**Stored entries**
════════════════════

(* ===== verification/DrawdownRules.v ===== *)
(** * Drawdown rules

    src/rules/evaluators/daily_drawdown.rs, max_drawdown.rs and
    trailing_drawdown.rs.  Message texts are templates; arithmetic inside a
    message is kept where it can panic. *)

From S2P Require Import Prelude.
From S2P Require Import Decimal.
From S2P Require Import Chrono.
From S2P Require Import Ids.
From S2P Require Import Domain.
From S2P Require Import Plan.
From S2P Require Import Account.
From S2P Require Import Violation.
From S2P Require Import Pack.
From S2P Require Import RuleApi.
#[local] Open Scope Z_scope.

Definition msg_not_started : string :=
  "account has not been started; cannot evaluate drawdown/target rules".
Definition msg_estimated : string :=
  "equity is estimated; broker-reported equity required for terminating verdicts".

Section DrawdownRules.
Context `{DecimalOps} `{ChronoOps}.

(** ** Daily drawdown *)

Definition DailyDrawdownRule_header : RuleHeader :=
  mkRuleHeader "daily_drawdown" "Daily Drawdown" VkDailyDrawdown.

Definition DailyDrawdownRule_effective_pct (params : option RuleParams) (ctx : RuleContext)
    : Decimal :=
  params_or params prm_value (plan_max_daily_drawdown_pct (acc_plan (ctx_account ctx))).

Definition DailyDrawdownRule_is_enabled (params : option RuleParams) (ctx : RuleContext)
    : outcome bool :=
  match params with
  | Some p =>
      if negb (prm_enabled p) then Ret false
      else Ret (dec_gtb (DailyDrawdownRule_effective_pct params ctx) dec_zero)
  | None => Ret (dec_gtb (DailyDrawdownRule_effective_pct params ctx) dec_zero)
  end.

Definition DailyDrawdownRule_tolerance_cents (params : option RuleParams) : Z :=
  params_or params prm_tolerance_cents 1.

(** The reference and the drawdown of each loss type; [None] for
    [DailyLossType::None]. *)
Definition DailyDrawdownRule_reference (a : Account) : outcome (option (Money * Money)) :=
  let on_balance := plan_drawdown_on_balance (acc_plan a) in
  let current := if on_balance then acc_balance a else acc_equity a in
  let day_start := if on_balance then acc_day_start_balance a else acc_day_start_equity a in
  match plan_daily_loss_type (acc_plan a) with
  | DltNone => Ret None
  | DltPctInitial =>
      let! d := dsub day_start current in
      Ret (Some (acc_initial_balance a, dec_max d (dec_new 0 0)))
  | DltPctPriorDay =>
      let! d := dsub day_start current in
      Ret (Some (day_start, dec_max d (dec_new 0 0)))
  | DltTrailingIntradayHigh =>
      let peak := if on_balance then acc_peak_balance a else acc_intraday_peak_equity a in
      let! d := dsub peak current in
      Ret (Some (peak, dec_max d (dec_new 0 0)))
  end.

Definition DailyDrawdownRule_evaluate (params : option RuleParams) (fr : Fresh)
    (ctx : RuleContext) : outcome RuleVerdict :=
  let h := DailyDrawdownRule_header in
  let a := ctx_account ctx in
  let plan_pct := DailyDrawdownRule_effective_pct params ctx in
  if dec_leb plan_pct dec_zero then Ret VPass
  else if negb (RuleContext_require_started ctx) then
    Ret (VGapFlagged (build_violation h fr ctx SevInfo msg_not_started))
  else
    match RuleContext_require_broker_equity ctx with
    | None => Ret (VGapFlagged (build_violation h fr ctx SevInfo msg_estimated))
    | Some _ =>
        let! r := DailyDrawdownRule_reference a in
        match r with
        | None => Ret VPass
        | Some (reference, dd) =>
            let! limit := dmul plan_pct reference in
            let! tolerance := tolerance_money (DailyDrawdownRule_tolerance_cents params) in
            let! bound := dadd limit tolerance in
            if dec_gtb dd bound then
              let soft := plan_daily_loss_soft (acc_plan a) in
              let! _ := dmul plan_pct (dec_new 100 0) in
              let v := build_violation h fr ctx (if soft then SevWarning else SevLiquidate)
                         "Daily drawdown breach ({loss_type}): {dd} > {limit}+{tolerance} ({}%)" in
              let! v := Violation_with_breach v dd limit in
              Ret (if soft then VEarlyWarning v else VLiquidate v)
            else
              let warn_pct := params_or params prm_early_warning_pct (dec_new 8 1) in
              let! warn_threshold := dmul limit warn_pct in
              if dec_geb dd warn_threshold then
                let! ratio := ddiv dd limit in
                let! _ := dmul ratio (dec_new 100 0) in
                let v := build_violation h fr ctx SevWarning
                           "Daily drawdown ({loss_type}) at {}/{}/{} ({}%)" in
                let! v := Violation_with_breach v dd limit in
                Ret (VEarlyWarning v)
              else Ret VPass
        end
    end.

Definition DailyDrawdownRule (params : option RuleParams) : Rule := {|
  rule_id := RuleId_named "daily_drawdown";
  rule_name := "Daily Drawdown";
  rule_kind := VkDailyDrawdown;
  rule_scope := ScTick;
  rule_severity := SevHard;
  rule_priority := params_or params prm_priority 900;
  rule_tolerance_cents := DailyDrawdownRule_tolerance_cents params;
  rule_params := params;
  rule_is_enabled := DailyDrawdownRule_is_enabled params;
  rule_evaluate := DailyDrawdownRule_evaluate params;
|}.

(** ** Maximum drawdown *)

Definition MaxDrawdownRule_header : RuleHeader :=
  mkRuleHeader "max_drawdown" "Maximum Drawdown" VkMaxDrawdown.

Definition MaxDrawdownRule_effective_basis (params : option RuleParams) (ctx : RuleContext)
    : LossReference :=
  params_or params prm_basis (plan_max_loss_reference (acc_plan (ctx_account ctx))).

Definition MaxDrawdownRule_effective_pct (params : option RuleParams) (ctx : RuleContext)
    : outcome Decimal :=
  let a := ctx_account ctx in
  let plan_pct := plan_max_total_drawdown_pct (acc_plan a) in
  match params with
  | Some p =>
      match prm_value p with
      | Some v =>
          match prm_unit p with
          | Some UMoney =>
              let reference :=
                match MaxDrawdownRule_effective_basis params ctx with
                | Static => acc_initial_balance a
                | Trailing => acc_peak_balance a
                | EodTrailing => acc_day_start_balance a
                | IntradayTrail =>
                    if plan_drawdown_on_balance (acc_plan a) then acc_peak_balance a
                    else acc_peak_equity a
                end in
              if dec_is_zero reference then Ret v else ddiv v reference
          | _ => Ret v
          end
      | None => Ret plan_pct
      end
  | None => Ret plan_pct
  end.

Definition MaxDrawdownRule_is_enabled (params : option RuleParams) (ctx : RuleContext)
    : outcome bool :=
  match params with
  | Some p =>
      if negb (prm_enabled p) then Ret false
      else let! pct := MaxDrawdownRule_effective_pct params ctx in
           Ret (dec_gtb pct (dec_new 0 0))
  | None => let! pct := MaxDrawdownRule_effective_pct params ctx in
            Ret (dec_gtb pct (dec_new 0 0))
  end.

Definition MaxDrawdownRule_tolerance_cents (params : option RuleParams) : Z :=
  params_or params prm_tolerance_cents 1.

(** The floor and the reference of each basis. *)
Definition MaxDrawdownRule_floor (a : Account) (basis : LossReference) (plan_pct : Decimal)
    : outcome (Money * Money) :=
  match basis with
  | Static =>
      let! b := dmul plan_pct (acc_initial_balance a) in
      let! floor := dsub (acc_initial_balance a) b in
      Ret (floor, acc_initial_balance a)
  | Trailing =>
      let! b := dmul plan_pct (acc_peak_balance a) in
      let! floor := dsub (acc_peak_balance a) b in
      Ret (floor, acc_peak_balance a)
  | EodTrailing =>
      let! buffer := dmul plan_pct (acc_initial_balance a) in
      let! unlocked_floor := dsub (acc_day_start_balance a) buffer in
      let floor :=
        if plan_eod_trail_locks_at_start (acc_plan a)
        then dec_min unlocked_floor (acc_initial_balance a) else unlocked_floor in
      Ret (floor, acc_day_start_balance a)
  | IntradayTrail =>
      let peak :=
        if plan_drawdown_on_balance (acc_plan a) then acc_peak_balance a
        else acc_peak_equity a in
      let! b := dmul plan_pct peak in
      let! floor := dsub peak b in
      Ret (floor, peak)
  end.

Definition MaxDrawdownRule_evaluate (params : option RuleParams) (fr : Fresh)
    (ctx : RuleContext) : outcome RuleVerdict :=
  let h := MaxDrawdownRule_header in
  let a := ctx_account ctx in
  let! plan_pct := MaxDrawdownRule_effective_pct params ctx in
  if dec_leb plan_pct (dec_new 0 0) then Ret VPass
  else if negb (RuleContext_require_started ctx) then
    Ret (VGapFlagged (build_violation h fr ctx SevInfo msg_not_started))
  else
    match RuleContext_require_broker_equity ctx with
    | None => Ret (VGapFlagged (build_violation h fr ctx SevInfo msg_estimated))
    | Some equity =>
        let basis := MaxDrawdownRule_effective_basis params ctx in
        let current :=
          if plan_drawdown_on_balance (acc_plan a) then acc_balance a else equity in
        let! (floor, reference) := MaxDrawdownRule_floor a basis plan_pct in
        let! d := dsub reference current in
        let dd := dec_max d (dec_new 0 0) in
        let! l := dsub reference floor in
        let limit_dollars := dec_max l (dec_new 0 0) in
        let! tolerance := tolerance_money (MaxDrawdownRule_tolerance_cents params) in
        let! bound := dsub floor tolerance in
        if dec_ltb current bound then
          let! _ := dmul plan_pct (dec_new 100 0) in
          let v := build_violation h fr ctx SevLiquidate
                     "Maximum drawdown breach ({basis:?} mode): current {current} < floor {floor}-tol {tolerance} ({}%)" in
          let! v := Violation_with_breach v dd limit_dollars in
          Ret (VLiquidate v)
        else
          let warn_pct := params_or params prm_early_warning_pct (dec_new 8 1) in
          let! w := dmul limit_dollars warn_pct in
          let! warn := dadd floor w in
          if dec_leb current warn then
            let! ratio := ddiv dd (dec_max limit_dollars (dec_new 1 0)) in
            let! _ := dmul ratio (dec_new 100 0) in
            let v := build_violation h fr ctx SevWarning
                       "Maximum drawdown at {dd}/{limit_dollars} ({}%) [{basis:?}]" in
            let! v := Violation_with_breach v dd limit_dollars in
            Ret (VEarlyWarning v)
          else Ret VPass
    end.

Definition MaxDrawdownRule (params : option RuleParams) : Rule := {|
  rule_id := RuleId_named "max_drawdown";
  rule_name := "Maximum Drawdown";
  rule_kind := VkMaxDrawdown;
  rule_scope := ScTick;
  rule_severity := SevHard;
  rule_priority := params_or params prm_priority 1000;
  rule_tolerance_cents := MaxDrawdownRule_tolerance_cents params;
  rule_params := params;
  rule_is_enabled := MaxDrawdownRule_is_enabled params;
  rule_evaluate := MaxDrawdownRule_evaluate params;
|}.

(** ** Trailing drawdown *)

Definition TrailingDrawdownRule_header : RuleHeader :=
  mkRuleHeader "trailing_drawdown" "Trailing Drawdown" VkTrailingDrawdown.

Definition TrailingDrawdownRule_effective_trail_money (params : option RuleParams)
    (ctx : RuleContext) : outcome (option Money) :=
  let a := ctx_account ctx in
  match params with
  | Some p =>
      if negb (prm_enabled p) then Ret None
      else match prm_value p with
           | None => Ret None
           | Some v =>
               match prm_unit p with
               | Some UMoney => Ret (Some v)
               | _ => let! m := dmul v (acc_peak_equity a) in Ret (Some m)
               end
           end
  | None =>
      if negb (plan_trailing_drawdown_enabled (acc_plan a)) then Ret None
      else let! m := dmul (plan_trailing_drawdown_pct (acc_plan a)) (acc_peak_equity a) in
           Ret (Some m)
  end.

Definition TrailingDrawdownRule_is_enabled (params : option RuleParams) (ctx : RuleContext)
    : outcome bool :=
  match params with
  | Some p =>
      if negb (prm_enabled p) then Ret false
      else Ret (bool_decide (is_Some (prm_value p)))
  | None =>
      let plan := acc_plan (ctx_account ctx) in
      Ret (plan_trailing_drawdown_enabled plan
           && dec_gtb (plan_trailing_drawdown_pct plan) (dec_new 0 0))
  end.

Definition TrailingDrawdownRule_evaluate (params : option RuleParams) (fr : Fresh)
    (ctx : RuleContext) : outcome RuleVerdict :=
  let h := TrailingDrawdownRule_header in
  let! trail := TrailingDrawdownRule_effective_trail_money params ctx in
  match trail with
  | None => Ret VPass
  | Some trail_amount =>
      if negb (RuleContext_require_started ctx) then
        Ret (VGapFlagged (build_violation h fr ctx SevInfo msg_not_started))
      else
        match RuleContext_require_broker_equity ctx with
        | None => Ret (VGapFlagged (build_violation h fr ctx SevInfo msg_estimated))
        | Some equity =>
            let peak := acc_peak_equity (ctx_account ctx) in
            let! floor := dsub peak trail_amount in
            if dec_ltb equity floor then
              let! breach := dsub floor equity in
              let v := build_violation h fr ctx SevLiquidate
                         "Trailing drawdown breach: equity {equity} below floor {floor} (trail={trail_amount})" in
              let! v := Violation_with_breach v breach trail_amount in
              Ret (VLiquidate v)
            else
              let! w := dmul trail_amount (dec_new 2 1) in
              let! warn_floor := dadd floor w in
              if dec_ltb equity warn_floor then
                let v := build_violation h fr ctx SevWarning
                           "Equity approaching trailing drawdown floor: {equity} vs floor {floor}" in
                let! d := dsub warn_floor equity in
                let! v := Violation_with_breach v d trail_amount in
                Ret (VEarlyWarning v)
              else Ret VPass
        end
  end.

Definition TrailingDrawdownRule (params : option RuleParams) : Rule := {|
  rule_id := RuleId_named "trailing_drawdown";
  rule_name := "Trailing Drawdown";
  rule_kind := VkTrailingDrawdown;
  rule_scope := ScTick;
  rule_severity := SevHard;
  rule_priority := 100;
  rule_tolerance_cents := 1;
  rule_params := params;
  rule_is_enabled := TrailingDrawdownRule_is_enabled params;
  rule_evaluate := TrailingDrawdownRule_evaluate params;
|}.

(** Deprecated in the source in favour of [Account::total_drawdown]. *)
Definition peak_drawdown (current peak : Money) : outcome Money :=
  let! d := dsub peak current in Ret (dec_max d (dec_new 0 0)).

End DrawdownRules.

════════════════════

**EXERCISE DETAILS**
What are the lines above, starting at the one with "let plan_pct := DailyDrawdownRule_effective_pct" and ending at the one with "(reference, dd) =>"? Give them again exactly, and only them.

**WRITTEN ANSWER**
  let plan_pct := DailyDrawdownRule_effective_pct params ctx in
  if dec_leb plan_pct dec_zero then Ret VPass
  else if negb (RuleContext_require_started ctx) then
    Ret (VGapFlagged (build_violation h fr ctx SevInfo msg_not_started))
  else
    match RuleContext_require_broker_equity ctx with
    | None => Ret (VGapFlagged (build_violation h fr ctx SevInfo msg_estimated))
    | Some _ =>
        let! r := DailyDrawdownRule_reference a in
        match r with
        | None => Ret VPass
        | Some (reference, dd) =>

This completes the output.